§ Saved entries:
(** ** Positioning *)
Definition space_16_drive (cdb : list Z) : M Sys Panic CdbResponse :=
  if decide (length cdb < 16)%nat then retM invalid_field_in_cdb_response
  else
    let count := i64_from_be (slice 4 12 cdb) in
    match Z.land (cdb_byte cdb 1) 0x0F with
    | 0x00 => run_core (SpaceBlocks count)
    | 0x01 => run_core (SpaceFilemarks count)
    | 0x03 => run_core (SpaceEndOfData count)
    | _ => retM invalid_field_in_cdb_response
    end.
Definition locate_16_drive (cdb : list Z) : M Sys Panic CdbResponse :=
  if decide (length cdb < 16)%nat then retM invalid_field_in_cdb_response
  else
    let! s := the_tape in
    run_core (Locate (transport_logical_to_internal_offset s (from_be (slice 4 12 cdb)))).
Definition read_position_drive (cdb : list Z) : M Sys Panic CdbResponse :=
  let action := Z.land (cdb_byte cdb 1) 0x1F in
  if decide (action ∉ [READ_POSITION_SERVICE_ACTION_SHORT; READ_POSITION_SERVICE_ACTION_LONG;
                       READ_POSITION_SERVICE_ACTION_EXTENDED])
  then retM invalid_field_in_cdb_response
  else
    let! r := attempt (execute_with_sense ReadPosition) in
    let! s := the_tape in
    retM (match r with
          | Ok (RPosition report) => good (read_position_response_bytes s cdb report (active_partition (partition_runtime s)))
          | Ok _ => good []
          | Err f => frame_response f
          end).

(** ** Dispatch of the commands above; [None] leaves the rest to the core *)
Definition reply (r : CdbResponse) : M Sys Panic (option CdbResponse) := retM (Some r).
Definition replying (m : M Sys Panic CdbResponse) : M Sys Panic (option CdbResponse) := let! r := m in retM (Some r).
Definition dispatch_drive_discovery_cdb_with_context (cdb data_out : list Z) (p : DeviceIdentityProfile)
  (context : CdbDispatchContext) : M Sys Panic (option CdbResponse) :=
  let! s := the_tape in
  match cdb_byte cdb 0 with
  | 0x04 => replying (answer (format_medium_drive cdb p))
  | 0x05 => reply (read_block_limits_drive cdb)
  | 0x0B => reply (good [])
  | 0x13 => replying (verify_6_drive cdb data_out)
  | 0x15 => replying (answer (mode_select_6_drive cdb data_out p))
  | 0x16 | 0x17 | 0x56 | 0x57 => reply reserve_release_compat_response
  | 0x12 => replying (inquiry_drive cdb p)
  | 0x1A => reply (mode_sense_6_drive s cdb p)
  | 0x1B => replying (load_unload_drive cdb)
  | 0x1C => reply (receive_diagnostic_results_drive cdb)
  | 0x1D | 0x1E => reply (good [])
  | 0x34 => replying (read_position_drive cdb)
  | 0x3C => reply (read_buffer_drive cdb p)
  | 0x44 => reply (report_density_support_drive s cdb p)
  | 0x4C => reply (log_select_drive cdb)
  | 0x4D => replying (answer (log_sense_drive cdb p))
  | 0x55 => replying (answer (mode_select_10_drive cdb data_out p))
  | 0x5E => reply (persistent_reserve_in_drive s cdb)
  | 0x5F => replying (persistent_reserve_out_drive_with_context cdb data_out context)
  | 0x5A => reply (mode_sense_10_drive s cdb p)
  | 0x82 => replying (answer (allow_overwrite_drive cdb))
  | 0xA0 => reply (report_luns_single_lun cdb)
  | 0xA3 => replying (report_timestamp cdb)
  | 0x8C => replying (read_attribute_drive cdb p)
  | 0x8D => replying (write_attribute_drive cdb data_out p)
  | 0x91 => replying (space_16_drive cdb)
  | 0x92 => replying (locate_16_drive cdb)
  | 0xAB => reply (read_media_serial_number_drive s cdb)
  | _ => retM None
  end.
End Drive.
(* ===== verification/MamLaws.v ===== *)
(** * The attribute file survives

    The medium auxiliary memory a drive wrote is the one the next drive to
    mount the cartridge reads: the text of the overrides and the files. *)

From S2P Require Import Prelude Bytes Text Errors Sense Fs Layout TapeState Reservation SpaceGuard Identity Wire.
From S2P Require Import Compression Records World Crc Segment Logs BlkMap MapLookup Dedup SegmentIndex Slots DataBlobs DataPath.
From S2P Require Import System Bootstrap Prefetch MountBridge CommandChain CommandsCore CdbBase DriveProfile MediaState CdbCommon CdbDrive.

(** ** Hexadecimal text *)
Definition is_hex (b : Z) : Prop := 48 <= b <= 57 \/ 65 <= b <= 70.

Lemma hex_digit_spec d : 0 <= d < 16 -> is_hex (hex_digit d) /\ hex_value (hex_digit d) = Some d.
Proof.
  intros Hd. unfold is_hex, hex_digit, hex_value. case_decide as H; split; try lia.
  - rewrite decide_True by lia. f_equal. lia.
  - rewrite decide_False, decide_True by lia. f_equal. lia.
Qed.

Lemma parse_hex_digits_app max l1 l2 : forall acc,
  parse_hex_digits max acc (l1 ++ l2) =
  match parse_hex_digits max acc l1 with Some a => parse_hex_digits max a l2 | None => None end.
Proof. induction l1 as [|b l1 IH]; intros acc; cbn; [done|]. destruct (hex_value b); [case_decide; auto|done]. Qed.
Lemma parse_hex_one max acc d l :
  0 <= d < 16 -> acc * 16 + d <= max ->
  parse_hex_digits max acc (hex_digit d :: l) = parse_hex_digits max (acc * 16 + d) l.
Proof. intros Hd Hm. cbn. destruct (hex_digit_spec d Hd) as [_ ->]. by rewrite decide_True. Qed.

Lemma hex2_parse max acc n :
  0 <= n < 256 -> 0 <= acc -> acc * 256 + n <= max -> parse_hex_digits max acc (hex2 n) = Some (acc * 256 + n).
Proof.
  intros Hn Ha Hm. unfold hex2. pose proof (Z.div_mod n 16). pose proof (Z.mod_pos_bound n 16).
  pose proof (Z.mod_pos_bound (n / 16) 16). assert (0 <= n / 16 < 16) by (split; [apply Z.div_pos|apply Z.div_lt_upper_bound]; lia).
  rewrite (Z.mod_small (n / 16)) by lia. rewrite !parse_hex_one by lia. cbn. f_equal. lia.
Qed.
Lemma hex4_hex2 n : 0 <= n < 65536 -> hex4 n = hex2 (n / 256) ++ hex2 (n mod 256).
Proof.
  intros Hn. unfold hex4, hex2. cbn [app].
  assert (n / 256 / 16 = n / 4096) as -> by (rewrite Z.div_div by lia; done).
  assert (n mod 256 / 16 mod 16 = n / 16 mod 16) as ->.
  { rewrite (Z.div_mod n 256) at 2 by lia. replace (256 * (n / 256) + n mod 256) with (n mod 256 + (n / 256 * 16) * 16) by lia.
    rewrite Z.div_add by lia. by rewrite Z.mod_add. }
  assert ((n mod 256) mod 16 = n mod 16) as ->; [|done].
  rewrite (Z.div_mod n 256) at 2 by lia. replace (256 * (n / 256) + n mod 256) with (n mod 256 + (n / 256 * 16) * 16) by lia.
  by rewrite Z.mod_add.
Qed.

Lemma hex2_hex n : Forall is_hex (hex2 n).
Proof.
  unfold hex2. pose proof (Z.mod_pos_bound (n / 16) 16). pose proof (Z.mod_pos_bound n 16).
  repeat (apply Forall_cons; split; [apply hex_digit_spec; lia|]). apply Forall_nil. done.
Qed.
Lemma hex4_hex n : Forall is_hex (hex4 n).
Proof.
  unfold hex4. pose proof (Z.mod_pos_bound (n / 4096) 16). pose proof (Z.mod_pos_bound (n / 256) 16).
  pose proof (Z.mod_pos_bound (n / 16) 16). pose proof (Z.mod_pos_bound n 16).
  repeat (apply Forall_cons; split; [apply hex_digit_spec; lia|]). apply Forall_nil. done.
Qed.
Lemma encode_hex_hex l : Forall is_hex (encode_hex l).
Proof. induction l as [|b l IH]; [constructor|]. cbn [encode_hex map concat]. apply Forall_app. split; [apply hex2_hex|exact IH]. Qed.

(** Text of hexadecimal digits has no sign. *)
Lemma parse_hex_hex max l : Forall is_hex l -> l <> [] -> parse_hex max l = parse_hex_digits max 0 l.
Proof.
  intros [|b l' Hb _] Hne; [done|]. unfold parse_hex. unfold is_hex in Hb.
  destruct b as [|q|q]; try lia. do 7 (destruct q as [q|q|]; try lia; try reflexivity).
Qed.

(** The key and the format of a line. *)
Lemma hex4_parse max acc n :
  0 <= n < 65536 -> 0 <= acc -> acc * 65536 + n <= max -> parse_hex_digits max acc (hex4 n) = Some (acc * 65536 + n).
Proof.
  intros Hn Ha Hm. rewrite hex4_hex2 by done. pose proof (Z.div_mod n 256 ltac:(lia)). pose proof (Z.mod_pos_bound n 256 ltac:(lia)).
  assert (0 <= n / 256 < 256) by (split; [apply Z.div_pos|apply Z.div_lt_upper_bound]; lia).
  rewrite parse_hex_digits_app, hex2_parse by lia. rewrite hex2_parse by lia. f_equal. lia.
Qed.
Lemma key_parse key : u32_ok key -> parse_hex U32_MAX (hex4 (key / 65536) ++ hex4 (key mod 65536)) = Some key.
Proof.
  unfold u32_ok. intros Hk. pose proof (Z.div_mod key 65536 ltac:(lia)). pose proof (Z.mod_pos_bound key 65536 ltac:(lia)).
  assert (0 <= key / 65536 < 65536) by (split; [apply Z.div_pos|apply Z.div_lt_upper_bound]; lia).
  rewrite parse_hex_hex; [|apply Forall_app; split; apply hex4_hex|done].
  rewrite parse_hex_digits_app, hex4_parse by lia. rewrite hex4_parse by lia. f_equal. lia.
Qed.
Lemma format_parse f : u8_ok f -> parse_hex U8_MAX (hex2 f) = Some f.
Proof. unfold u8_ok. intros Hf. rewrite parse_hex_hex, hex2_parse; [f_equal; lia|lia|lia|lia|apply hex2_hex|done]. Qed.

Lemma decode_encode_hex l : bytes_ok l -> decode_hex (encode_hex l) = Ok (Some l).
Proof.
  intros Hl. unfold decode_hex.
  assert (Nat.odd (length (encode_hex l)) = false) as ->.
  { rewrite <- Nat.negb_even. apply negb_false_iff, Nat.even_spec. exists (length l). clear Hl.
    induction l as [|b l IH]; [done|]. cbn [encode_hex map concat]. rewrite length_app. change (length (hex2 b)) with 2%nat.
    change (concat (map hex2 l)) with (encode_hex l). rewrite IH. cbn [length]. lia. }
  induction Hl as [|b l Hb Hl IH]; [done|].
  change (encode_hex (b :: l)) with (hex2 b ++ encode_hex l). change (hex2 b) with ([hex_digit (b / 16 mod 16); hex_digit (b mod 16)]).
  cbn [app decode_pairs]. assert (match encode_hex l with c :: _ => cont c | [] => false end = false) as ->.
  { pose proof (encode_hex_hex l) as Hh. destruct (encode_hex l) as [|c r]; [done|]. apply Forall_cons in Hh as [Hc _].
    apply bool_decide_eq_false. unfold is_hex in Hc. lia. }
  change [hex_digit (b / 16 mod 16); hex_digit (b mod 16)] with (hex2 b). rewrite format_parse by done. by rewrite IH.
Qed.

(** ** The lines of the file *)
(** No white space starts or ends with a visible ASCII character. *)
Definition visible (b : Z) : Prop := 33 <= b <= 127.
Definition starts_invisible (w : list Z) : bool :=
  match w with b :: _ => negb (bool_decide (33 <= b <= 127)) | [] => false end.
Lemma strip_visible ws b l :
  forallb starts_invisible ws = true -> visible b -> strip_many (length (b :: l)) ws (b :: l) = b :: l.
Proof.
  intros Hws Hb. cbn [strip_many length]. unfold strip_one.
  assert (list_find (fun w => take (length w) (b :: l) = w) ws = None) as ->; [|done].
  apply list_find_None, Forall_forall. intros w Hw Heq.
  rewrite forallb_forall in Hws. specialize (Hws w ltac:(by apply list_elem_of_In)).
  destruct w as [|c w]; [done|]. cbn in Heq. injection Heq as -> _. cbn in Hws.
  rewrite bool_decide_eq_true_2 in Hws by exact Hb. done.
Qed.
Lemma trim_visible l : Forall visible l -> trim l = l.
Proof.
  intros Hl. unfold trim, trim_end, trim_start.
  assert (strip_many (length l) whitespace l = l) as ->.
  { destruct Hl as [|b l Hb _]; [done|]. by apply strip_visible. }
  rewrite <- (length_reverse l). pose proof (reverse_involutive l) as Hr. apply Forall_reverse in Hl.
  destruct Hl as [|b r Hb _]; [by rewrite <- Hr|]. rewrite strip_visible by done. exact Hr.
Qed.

§ WHAT YOU WILL DO:
From the records above, print only the lines between the one holding "replying (load_unload_drive cdb)" and the one holding "(mode_select_10_drive cdb data_out p))", inclusive, exactly as they stand.

§ WRITTEN RESPONSE:
  | 0x1B => replying (load_unload_drive cdb)
  | 0x1C => reply (receive_diagnostic_results_drive cdb)
  | 0x1D | 0x1E => reply (good [])
  | 0x34 => replying (read_position_drive cdb)
  | 0x3C => reply (read_buffer_drive cdb p)
  | 0x44 => reply (report_density_support_drive s cdb p)
  | 0x4C => reply (log_select_drive cdb)
  | 0x4D => replying (answer (log_sense_drive cdb p))
  | 0x55 => replying (answer (mode_select_10_drive cdb data_out p))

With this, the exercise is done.